(** [Math.round] of a finite number with a 53-bit mantissa is the integer
    [z] with z <= x + 1/2 < z + 1. *)
Lemma Math_round_nearest (s : bool) (m : positive) (e : Z) :
  Z.pos m < 2 ^ 53 ->
  e < 0 ->
  let n := cond_Zopp s (Z.pos m) in
  exists z,
    JS.to_Z (JS.Math_round (S754_finite s m e)) = Some z /\
    2 * z * 2 ^ (- e) <= 2 * n + 2 ^ (- e) < 2 * (z + 1) * 2 ^ (- e).
Proof.
  intros Hm He n. unfold JS.Math_round.
  destruct (Z.leb_spec 0 e) as [Hle|_]; [lia|].
  cbv zeta. fold n.
  set (k := - e). assert (Hk : 0 < k) by (unfold k; lia).
  rewrite Z.shiftr_div_pow2 by lia.
  rewrite Z.pow_add_r by lia. rewrite Z.pow_1_r.
  set (D := 2 ^ k). assert (HD : 2 <= D).
  { unfold D. replace k with (Z.succ (k - 1)) by lia.
    rewrite Z.pow_succ_r by lia.
    assert (0 < 2 ^ (k - 1)) by (apply Z.pow_pos_nonneg; lia). lia. }
  set (r := (2 * n + D) / (D * 2)).
  assert (Hfloor : 2 * r * D <= 2 * n + D < 2 * (r + 1) * D).
  { pose proof (Z.mul_div_le (2 * n + D) (D * 2)) as H1.
    pose proof (Z.mul_succ_div_gt (2 * n + D) (D * 2)) as H2.
    fold r in H1, H2. split; [ | unfold Z.succ in H2]; nia. }
  assert (Hn : - Z.pos m <= n <= Z.pos m) by (unfold n; destruct s; simpl; lia).
  assert (Hr : - 2 ^ 53 < r < 2 ^ 53).
  { change (2 ^ 53) with 9007199254740992 in *. nia. }
  exists r. split; [ | exact Hfloor].
  destruct (Z.eqb_spec r 0) as [-> | Hr0]; [reflexivity|].
  destruct r as [|p|p]; [congruence | | ].
  - destruct (@of_Z_exact false p) as (Hz & _); [lia | exact Hz].
  - destruct (@of_Z_exact true p) as (Hz & _); [ | exact Hz].
    change (Z.neg p) with (- Z.pos p) in Hr. lia.
Qed.

End RoundLemmas.

(* ================================================================== *)
(** * Properties of the numeric normalizer *)
(* ================================================================== *)

Section StringLemmas.

Lemma list_ascii_of_string_app (s1 s2 : string) :
  list_ascii_of_string (s1 ++ s2)
  = (list_ascii_of_string s1 ++ list_ascii_of_string s2)%list.
Proof.
  induction s1 as [|c s1 IH]; simpl; [reflexivity | now rewrite IH].
Qed.

Lemma trimStart_list_snoc (l : list ascii) (c : ascii) :
  JS.isWhiteSpace c = false ->
  JS.trimStart_list (l ++ [c]) = (JS.trimStart_list l ++ [c])%list.
Proof.
  intros Hc. induction l as [|a l IH]; simpl.
  - now rewrite Hc.
  - destruct (JS.isWhiteSpace a); [exact IH | reflexivity].
Qed.

Lemma trimStart_list_idem (l : list ascii) :
  JS.trimStart_list (JS.trimStart_list l) = JS.trimStart_list l.
Proof.
  induction l as [|a l IH]; simpl; [reflexivity|].
  destruct (JS.isWhiteSpace a) eqn:E; [exact IH | simpl; now rewrite E].
Qed.

Lemma trim_list_snoc (l : list ascii) (c : ascii) :
  JS.isWhiteSpace c = false ->
  JS.trim_list (l ++ [c]) = (JS.trimStart_list l ++ [c])%list.
Proof.
  intros Hc. unfold JS.trim_list, JS.trimEnd_list.
  rewrite trimStart_list_snoc by exact Hc.
  rewrite rev_app_distr. simpl. rewrite Hc.
  change (c :: rev (JS.trimStart_list l))
    with (rev [c] ++ rev (JS.trimStart_list l))%list.
  rewrite <- rev_app_distr. apply rev_involutive.
Qed.

Lemma parseFloat_trimStart (l : list ascii) :
  JS.parseFloat (string_of_list_ascii (JS.trimStart_list l))
  = JS.parseFloat (string_of_list_ascii l).
Proof.
  unfold JS.parseFloat.
  rewrite !list_ascii_of_string_of_list_ascii.
  now rewrite trimStart_list_idem.
Qed.

(** The normalized form of a text that ends in k or K. *)
Lemma normalized_snoc_k (p : string) (c : ascii) :
  c = "k"%char \/ c = "K"%char ->
  list_ascii_of_string (JS.trim (JS.toLowerCase (p ++ String c EmptyString)))
  = (JS.trimStart_list (map JS.toLowerCase_char (list_ascii_of_string p))
       ++ ["k"%char])%list.
Proof.
  intros Hc. unfold JS.trim, JS.toLowerCase.
  rewrite !list_ascii_of_string_of_list_ascii.
  rewrite list_ascii_of_string_app, map_app. simpl.
  replace (JS.toLowerCase_char c) with "k"%char
    by (destruct Hc; subst c; reflexivity).
  now apply trim_list_snoc.
Qed.

End StringLemmas.

(** What the function computes on a text that ends in k or K: the
    lower-cased text before the letter goes through [parseFloat], is
    multiplied by 1000 and rounded. *)
Lemma parseNumericValue_snoc_k (p : string) (c : ascii) :
  c = "k"%char \/ c = "K"%char ->
  parseNumericValue (p ++ String c EmptyString)
  = JS.Math_round (JS.mul (JS.parseFloat (JS.toLowerCase p)) (JS.of_Z 1000)).
Proof.
  intros Hc. unfold parseNumericValue.
  assert (Hne : String.eqb (p ++ String c EmptyString) EmptyString = false).
  { destruct p; reflexivity. }
  rewrite Hne.
  pose proof (normalized_snoc_k p Hc) as Hn.
  unfold JS.endsWith, JS.slice_0_m1. rewrite Hn.
  rewrite rev_app_distr. simpl rev. cbn [app].
  change (Ascii.eqb "k" "k") with true. cbv iota.
  rewrite removelast_last.
  rewrite parseFloat_trimStart.
  reflexivity.
Qed.

(** What the function computes on the other non-empty texts. *)
Lemma parseNumericValue_integer_branch (value : string) :
  value <> EmptyString ->
  JS.endsWith (JS.trim (JS.toLowerCase value)) "k" = false ->
  parseNumericValue value
  = JS.lor (JS.parseInt (JS.trim (JS.toLowerCase value)) 10) (JS.of_Z 0).
Proof.
  intros Hne Hk. unfold parseNumericValue.
  destruct (String.eqb_spec value EmptyString) as [E|_]; [contradiction|].
  now rewrite Hk.
Qed.

Section ParseIntLemmas.

Local Open Scope Z_scope.

(** [parseInt] at radix 10, without the parts that only other radixes
    use. *)
Lemma parseInt_10 (s : string) :
  JS.parseInt s 10
  = let S0 := JS.trimStart_list (list_ascii_of_string s) in
    let neg := JS.starts_with_minus S0 in
    match fst (JS.span_digits 10 (JS.strip_sign S0)) with
    | [] => JS.NaN
    | ds =>
        match JS.digits_value 10 ds with
        | N0 => S754_zero neg
        | Npos p => JS.of_Z (cond_Zopp neg (Z.pos p))
        end
    end.
Proof.
  unfold JS.parseInt. change (JS.ToInt32 10) with 10.
  change (10 =? 0) with false. change (10 =? 16) with false.
  change (2 <=? 10) with true. change (10 <=? 36) with true.
  cbv beta iota zeta delta [orb andb].
  change (Z.to_N 10) with 10%N.
  destruct (JS.span_digits 10 _) as [ds rest]. now destruct ds.
Qed.

(** [parseInt(s, 10) || 0] is never NaN; it is an infinity or an
    integer, negative only when the digits follow a minus sign, and 0
    when [parseInt] gives NaN. *)
Lemma parseInt_or_zero (s : string) :
  let n := JS.lor (JS.parseInt s 10) (JS.of_Z 0) in
  let neg := JS.starts_with_minus
               (JS.trimStart_list (list_ascii_of_string s)) in
  JS.is_nan n = false /\
  (JS.is_infinite n = true \/ exists z, JS.to_Z n = Some z) /\
  (neg = false ->
   JS.is_negative n = false /\ forall z, JS.to_Z n = Some z -> 0 <= z) /\
  (JS.parseInt s 10 = JS.NaN -> n = JS.of_Z 0).
Proof.
  cbv zeta. rewrite parseInt_10. cbv zeta.
  set (neg := JS.starts_with_minus _).
  assert (Hzero : JS.is_nan (JS.of_Z 0) = false /\
                  (JS.is_infinite (JS.of_Z 0) = true \/
                   exists z, JS.to_Z (JS.of_Z 0) = Some z) /\
                  (neg = false ->
                   JS.is_negative (JS.of_Z 0) = false /\
                   forall z, JS.to_Z (JS.of_Z 0) = Some z -> 0 <= z)).
  { split; [reflexivity | split].
    - right. now exists 0.
    - intros _. split; [reflexivity | ].
      intros z Hz. injection Hz as <-. lia. }
  destruct (fst (JS.span_digits 10 _)) as [|c ds].
  - (* no digit *)
    change (JS.lor JS.NaN (JS.of_Z 0)) with (JS.of_Z 0).
    destruct Hzero as (H1 & H2 & H3). auto.
  - destruct (JS.digits_value 10 (c :: ds)) as [|p].
    + (* the digits denote 0 *)
      change (JS.lor (S754_zero neg) (JS.of_Z 0)) with (JS.of_Z 0).
      destruct Hzero as (H1 & H2 & H3).
      repeat split; auto; try (now apply H3). 
    + destruct (of_Z_integer neg p) as (Hnan & Hneg & Hint).
      set (x := JS.of_Z (cond_Zopp neg (Z.pos p))) in *.
      unfold JS.lor. destruct (JS.ToBoolean x) eqn:Hb.
      * split; [exact Hnan | split; [ | split]].
        -- destruct Hint as [Hinf | (z & Hz & _)]; eauto.
        -- intros Hn. rewrite Hn in *. split; [exact Hneg | ].
           intros z Hz. destruct Hint as [Hinf | (z' & Hz' & Hpos)].
           ++ destruct x; simpl in *; congruence.
           ++ rewrite Hz in Hz'. injection Hz' as ->. exact Hpos.
        -- intros Hx. rewrite Hx in Hnan. discriminate.
      * destruct Hzero as (H1 & H2 & H3). repeat split; auto; now apply H3.
Qed.

End ParseIntLemmas.

Section DigitLemmas.

Local Open Scope Z_scope.

(** A decimal digit is no white space, no sign and not the letter k. *)
Lemma decimal_digit_facts (c : ascii) :
  JS.is_digit 10 c = true ->
  JS.isWhiteSpace c = false /\
  Ascii.eqb c "+" = false /\
  Ascii.eqb c "-" = false /\
  Ascii.eqb c "k" = false /\
  exists d, JS.digit_value c = Some d /\ (d < 10)%N.
Proof.
  destruct c as [b0 b1 b2 b3 b4 b5 b6 b7].
  destruct b0, b1, b2, b3, b4, b5, b6, b7; intros H;
    try discriminate H;
    (repeat split; try reflexivity; eexists; split; reflexivity).
Qed.

Lemma span_digits_all (ds : list ascii) :
  forallb (JS.is_digit 10) ds = true -> JS.span_digits 10 ds = (ds, []).
Proof.
  induction ds as [|c ds IH]; simpl; [reflexivity|].
  intros H. apply andb_prop in H as (Hc & Hds).
  now rewrite Hc, (IH Hds).
Qed.

Lemma digits_value_step (ds : list ascii) (acc : N) :
  forallb (JS.is_digit 10) ds = true ->
  (fold_left
     (fun a c => a * 10 + match JS.digit_value c with
                          | Some d => d
                          | None => 0
                          end) ds acc + 1
   <= (acc + 1) * 10 ^ N.of_nat (List.length ds))%N.
Proof.
  revert acc. induction ds as [|c ds IH]; intros acc H.
  - simpl. lia.
  - apply andb_prop in H as (Hc & Hds).
    destruct (decimal_digit_facts c Hc) as (_ & _ & _ & _ & d & Hd & Hlt).
    cbn [fold_left List.length]. rewrite Hd.
    etransitivity; [apply (IH _ Hds) | ].
    rewrite Nat2N.inj_succ, N.pow_succ_r'.
    rewrite N.mul_assoc. apply N.mul_le_mono_r. lia.
Qed.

• [EXERCISE AIM] Search the material above for the string "pose". Show every line that holds it.

• [OUTPUT FOR THIS TASK]
  { pose proof (Z.mul_div_le (2 * n + D) (D * 2)) as H1.
    pose proof (Z.mul_succ_div_gt (2 * n + D) (D * 2)) as H2.
  pose proof (normalized_snoc_k p Hc) as Hn.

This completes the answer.